Some individuals are visually tuned in and do well with written information, posters on display in the room, and other props. I explained to Isabella that when I help her with homework, I always ask to see the math problem or the information she is trying to study because I need to have that visual cue. If she just recites the math problem, it is harder for me to focus on a way to help her. I also need pencil and paper to show her how I envision the problem being solved. (kinesthetic)
Music is a terrific auditory cue that helps with memorization of information. Listening to the teacher, hearing a video tutorial, and being able to study while listening to music, a movie, or other external sounds are also indications that someone is an auditory learner.
We talked about how sometimes children can be on "sensory overload" and have a difficult time focusing in a classroom. This overload can happen if the lights are too bright, there are unusual aromas in the room, if others are talking too much, or if the classroom has so many decorations and information displayed in the room that they become distracted. (I have seen a lot of overloaded classrooms - sometimes out of necessity when teachers have no storage space.)

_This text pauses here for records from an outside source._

(* ===== verification/_CoqProject ===== *)
-Q . S2P
Prelude.v
Protocol.v
Config.v
Durations.v
Maps.v
World.v
WorldOps.v
WorldInv.v
WorldSafe.v
WorldProps.v
WorldBuild.v
WorldStart.v
WorldCheck.v
WorldFleet.v
Topology.v
Redis.v
Store.v
StoreProps.v
Users.v
Elector.v
Authority.v
Node.v
NodeProps.v
Lifecycle.v
NodeProcess.v
Coordinator.v
CoordinatorProps.v
CoordinatorRuns.v
CoordinatorLost.v
Leadership.v
CoordinatorFlight.v
CoordinatorProcess.v
Handover.v
Takeover.v
Wire.v
NodeWire.v
GatewayWire.v
WireProps.v
Cluster.v
ClusterProps.v
ClusterRoutes.v
ClusterViews.v
ClusterSwitch.v
NodeRPC.v
NodeRPCProps.v
FleetPlaces.v
Loops.v
Startup.v
Envelope.v
StreamSender.v
StreamSenderProps.v
Client.v
ClientScreen.v
ClientProps.v
ClientMain.v
ClientMainProps.v
GatewayServer.v
GatewayServerProps.v
Admin.v
StreamProcess.v
StreamProcessProps.v
GatewayLogin.v
GatewayLoginProps.v
Conversation.v
Benchmark.v
BenchmarkProps.v
(* ===== verification/Prelude.v ===== *)
(** * Warzone: a verification development for the Battleworld server

    The program ([src/src]) is a multi-player game server in four kinds of
    processes.  A *gateway* accepts players and forwards their commands; *nodes*
    host the worlds of the maps; a *coordinator*, elected among several, decides
    which node owns which map; Redis (and an SQL database for accounts) is the only
    shared state.  Correctness rests on fencing: a topology document with a version
    and an epoch per map, committed by Lua scripts under the term of the elected
    leader, and checked by the nodes before every write.

    ** Parts

    - [Prelude]: machine integers ([i32], [i64], [u64], doubles [f64]), the monad
      [ST] of stateful code that may panic with its rules [wp] (total correctness)
      and [wlp] (partial), map iteration orders, strings, the process environment.
    - [Protocol] - protocol/message.go: views, profiles, checkpoints, constants and
      the pool of world states.
    - [Config] - config/*.go: the runtime configuration and its validation.
      [Durations]: the durations of the YAML document, with [time.ParseDuration].
    - [Maps] - world/maps.go: UTF-8 grids, drawing, the three stock maps.
    - [World], [WorldOps] - world/*.go: the state of a world ([World]) and each of
      its methods as one step of the monad [W].  [WorldInv], [WorldSafe],
      [WorldProps], [WorldBuild], [WorldStart], [WorldCheck]: invariant, safety of every
      method, functional behaviour, ticks, the end of the construction, snapshots and
      checkpoints.  [WorldFleet]: many worlds that exchange profiles and checkpoints.
    - [Topology] - storage/topology*.go: documents, validation, first topology.
    - [Redis]: the keys of the program as a record, one command of a client ([cmd])
      with lost commands and lost answers, what other clients do before it.
    - [Store], [StoreProps] - storage/store.go: sessions, fences, checkpoints,
      topology commits, registry and boss, with the Lua scripts as functions on
      [Redis].  [Users]: the account methods on a table.
    - [Elector] - elector/*.go: lease, leader terms, renewal, resignation.
    - [Authority], [Node], [NodeProps] - node/*.go: the cached authority, the RPC
      methods, the loops (the body of one round each), promotion, draining.
    - [Lifecycle] - lifecycle/http.go, the gateway's callbacks.  [NodeProcess] -
      cmd/node/*.go: the process of a node with its signal and drain endpoint.
    - [Coordinator], [CoordinatorProps], [CoordinatorRuns], [CoordinatorLost] -
      coordinator/*.go: discovery, heartbeat, first topology, failover, draining
      owners, the boss.  [Leadership]: the leader's goroutine, with the elector.
      [CoordinatorFlight]: failovers and the first commit, cut at their last check.
      [CoordinatorProcess] - cmd/coordinator/main.go, [Close].  [Handover] and
      [Takeover] run a coordinator with its nodes over one Redis: a drain, a death.
    - [Cluster], [ClusterProps], [ClusterRoutes], [ClusterViews], [ClusterSwitch] -
      cluster/*.go: the gateway's routing, sessions, commands, map cache and event
      buffers.
    - [Wire], [NodeWire], [GatewayWire], [WireProps] - pb/battle.proto,
      transport/*/mapper.go: the messages between processes and their mappers.
    - [NodeRPC], [NodeRPCProps], [FleetPlaces] - node/grpc_server.go,
      cluster/grpc_client.go: the handlers, the client, and a fleet of nodes that
      implements both client interfaces and [PlayerPlaces].
    - [Loops]: the background loops of nodes, coordinators and gateways, over what
      wakes them.  [Startup] - storage/store.go, the constructors and [main] of the
      gateway and the coordinator: connections, subscription, what starts and stops.
    - [Envelope]: the frames of the game stream.  [StreamSender],
      [StreamSenderProps] - cmd/gateway/stream_sender.go: the mailbox between the
      goroutines of one stream and its writer.
    - [GatewayServer], [GatewayServerProps] - cmd/gateway/gateway*.go: error codes,
      handlers and the life of a stream over any backend.  [GatewayLogin],
      [GatewayLoginProps]: the same with [Cluster] as the backend.  [StreamProcess],
      [StreamProcessProps]: a stream's reader, handler, pump and writer as goroutines.
      [Admin] - cmd/admin/main.go.
    - [Client], [ClientScreen], [ClientProps] - cmd/client/*.go: which states are
      applied, keys, commands, frames and the screen.  [ClientMain],
      [ClientMainProps]: prompts, terminal modes, the process.  [Conversation]: a
      client, a stream and a gateway in one run.
    - [Benchmark], [BenchmarkProps] - cmd/benchmark/main.go: the load generator.
    Components meet at interfaces: a coordinator and a gateway see nodes through
    the classes [CoordinatorNodeClient] and [GatewayNodeClient]; what a gateway
    needs to know of where nodes keep players is [PlayerPlaces]; and every process
    sees Redis through [cmd], so that theorems about one process hold whatever the
    others do between its commands.  A Go field [f] of a struct is the projection
    with the struct's prefix ([w_], [pl_], [t_], [ns_], [co_], [cl_], ...); a method
    has its Go name unless several structs share it (then the file name
    disambiguates).  Errors are constructors of [store_err], [node_err],
    [coord_err] and [gw_err], not texts.

    ** What the theorems show

    - Worlds: every method is safe and keeps the invariant, given a sound profile or
      checkpoint, and in a fleet of worlds all of them are sound; moves, attacks,
      targets and revival behave as specified on every branch; construction ends,
      and it and the ticks meet their quotas; snapshots are exact; checkpoints
      round-trip up to listed exceptions (pending respawns, empty potion bags, ...).
    - Control plane: topology commits are allowed, and atomic while the migrated
      sessions fit one [unpack]; stale owners and
      deposed leaders are refused for ever, and a coordinator that lost its lease
      contributes nothing, whatever its goroutines still do, and so does a closed one,
      up to a commit that was already under way; leader
      terms are unique; a failover hands a map over only to a promoted standby, in one
      commit; a drain hands over and a dead node is replaced when nothing interferes.
    - Nodes: nothing is written without authority, exactly the operation with it;
      one writer per epoch; loops are fenced and stop when the topology expires;
      promotion grants nothing; a drain ends and is final; a process stops only drained.
    - Gateway: routing follows committed topologies only, and so does every call; the
      map cache is that of the owners unless a round is stored too late; a snapshot is a function
      of session and caches; event buffers are exact; a map switch, over
      the nodes' own operations too, keeps the player at one node up to the
      failures it cannot undo.
    - Between processes: messages round-trip; a delivered request runs exactly the
      node's operation; a request under an outdated epoch changes nothing anywhere.
    - Streams: under any interleaving controls keep their order and none accepted
      is lost to an orderly end; states are merged but never reordered; a finished
      writer ends; a client shows the last state sent; a greeted user is logged
      out exactly once; a screen is drawn unless hit points exceed their maximum;
      every request of a stream is answered once, in order, and its goroutines end;
      a client's session is carried out and answered exactly.
    - Start and stop: processes serve only with a valid configuration and working
      databases; durations are read back; every published event is handled once; the
      loops are runs of their component's operations, and end at the stop.
    - Defects the model exposes, as theorems about the code as it is: players who
      stay down after a failover, half-committed failovers, drains that skip the
      final checkpoint, failovers that are never retried, a boss that is lost,
      players duplicated by a map switch, logouts without effect, logins that lock
      their user out, a screen that panics, signals that are swallowed after a failed
      drain, a lease kept by a closed coordinator, a cluster left open at exit.

    ** Conventions, bounds and fuel

    - A method runs as one step between two Redis commands or remote calls; other
      processes act on Redis before each command ([n_other]), the commands of one
      process run one at a time.  A background loop is its round, folded over the list
      of what wakes it with what the other goroutines did before.
    - Where the code releases a lock, or has passed a check, in the middle of an
      operation and a claim depends on it, the operation is cut there: a round of the
      map cache into fetch, check and store ([gateway_step]; a run is [timely] when no
      topology comes between check and store), a failover and the first commit into what
      precedes the commit and the commit under way ([coordinator_proc_step]).
    - The calls of a gateway's commands are observed through a log that is added to
      any implementation of [GatewayNodeClient] ([logged]).
    - The stream sender is cut finer, at its locks, channel operations and the call
      of [Send]; a run is any sequence of these pieces.  A finished writer takes at
      most 71 steps: two for each of at most 32 buffered controls, and seven more.
    - Clock readings, random numbers, map orders, SCAN results, answers of the
      elector and network faults are inputs, over which the theorems quantify.
    - A JSON document is the value it decodes to, or [Corrupt]; numbers that pass
      through Lua are doubles printed with 14 digits.  Theorems about scripts ask
      for versions, epochs and terms below 10^14, where this is exact.
    - [bootstrap_npcs] and [bootstrap_treasures] take fuel for their unbounded loops.
      On a map with nine open cells five rounds are enough for the first, and some number
      for the second, when the random source keeps producing every remainder
      ([fair_source], [NewWorld_ends]); without room no fuel is ([bootstrap_stuck]).  The
      other recursions are structural.
    - When the handler of a stream has left its loop, everything is over after at most
      160 more steps, and nine for each tick still to come.  [ParseDuration] has the length of the text as
      its fuel ([parse_parts_fuel]).
    - Times are nanoseconds with 0 for Go's zero time; whole seconds of a duration
      are computed exactly, which agrees with Go's floating-point division for
      durations below 2^23 seconds.

    ** Not modelled

    The parsing of flags, listeners, the gRPC and HTTP servers and the operating
    system (their answers are inputs), generated protobuf code, the drivers of
    PostgreSQL and Redis, the SQL, bcrypt and YAML libraries (parameters), the texts of
    log lines and of the usage, and the scheduling of goroutines inside one process
    beyond the interleavings above. *)

From Stdlib Require Import ZArith Lia String Ascii.
From stdpp Require Import base gmap strings list sorting pretty option.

I explained to Isabella and Nathan that sometimes a child will be allowed to chew gum in the classroom if it helps him/her focus on the assignments. Other children may be prescribed treatment by an Occupational Therapist that encourages them to sit on a therapy ball instead of in a regular desk chair because it helps the student maintain focus. There are many reasons why students could benefit from adaptations to their environment and to their work stations.
When I mentioned the therapy ball, Isabella shared that there is a student in one of her classes who uses a therapy ball and sees a therapist. The child is having a hard time attending to her work and gets distracted. The student lost a parent in a car accident just over the summer and needs extra assistance adjusting to Middle School due to the trauma experienced so recently.
Of course, I started to get teary-eyed. I stopped in front of the school to let Isabella out and gave her a big hug. I told her how much I love her. You never know when a car ride to school will lead to a conversation that stops you in your tracks. Forget about the list of things that you planned to do! That day, I took Nathan to his doctor's appointment, picked up another water bottle for Sebie, took Nathan back to school, and personally took the water bottle and a snack to Sebastien's first grade classroom. Those simple actions took on new meaning for me as I thought about the now mother-less middle school child whose life had changed forever over the summer. And I felt a deeper appreciation for the opportunities I still have to talk to my children about the things that matter to me and to them.
Anatomy of A Conversation indeed! Allow your children to talk, but also take those teachable moments and see where a conversation might lead. From a chewed up water bottle to learning styles to the loss of a parent...all these conversations are helping my children gain information that will shape who they are, how they learn to cope in the world, and hopefully inspire them to respond with compassion to those in need when the time comes.
Thanks again for taking time to read this and I welcome your input regarding the subjects I write about. Sharing resources and encouraging each other as we go through our journey as parents is a worthwhile endeavor. It is a pleasure to have you along for the ride.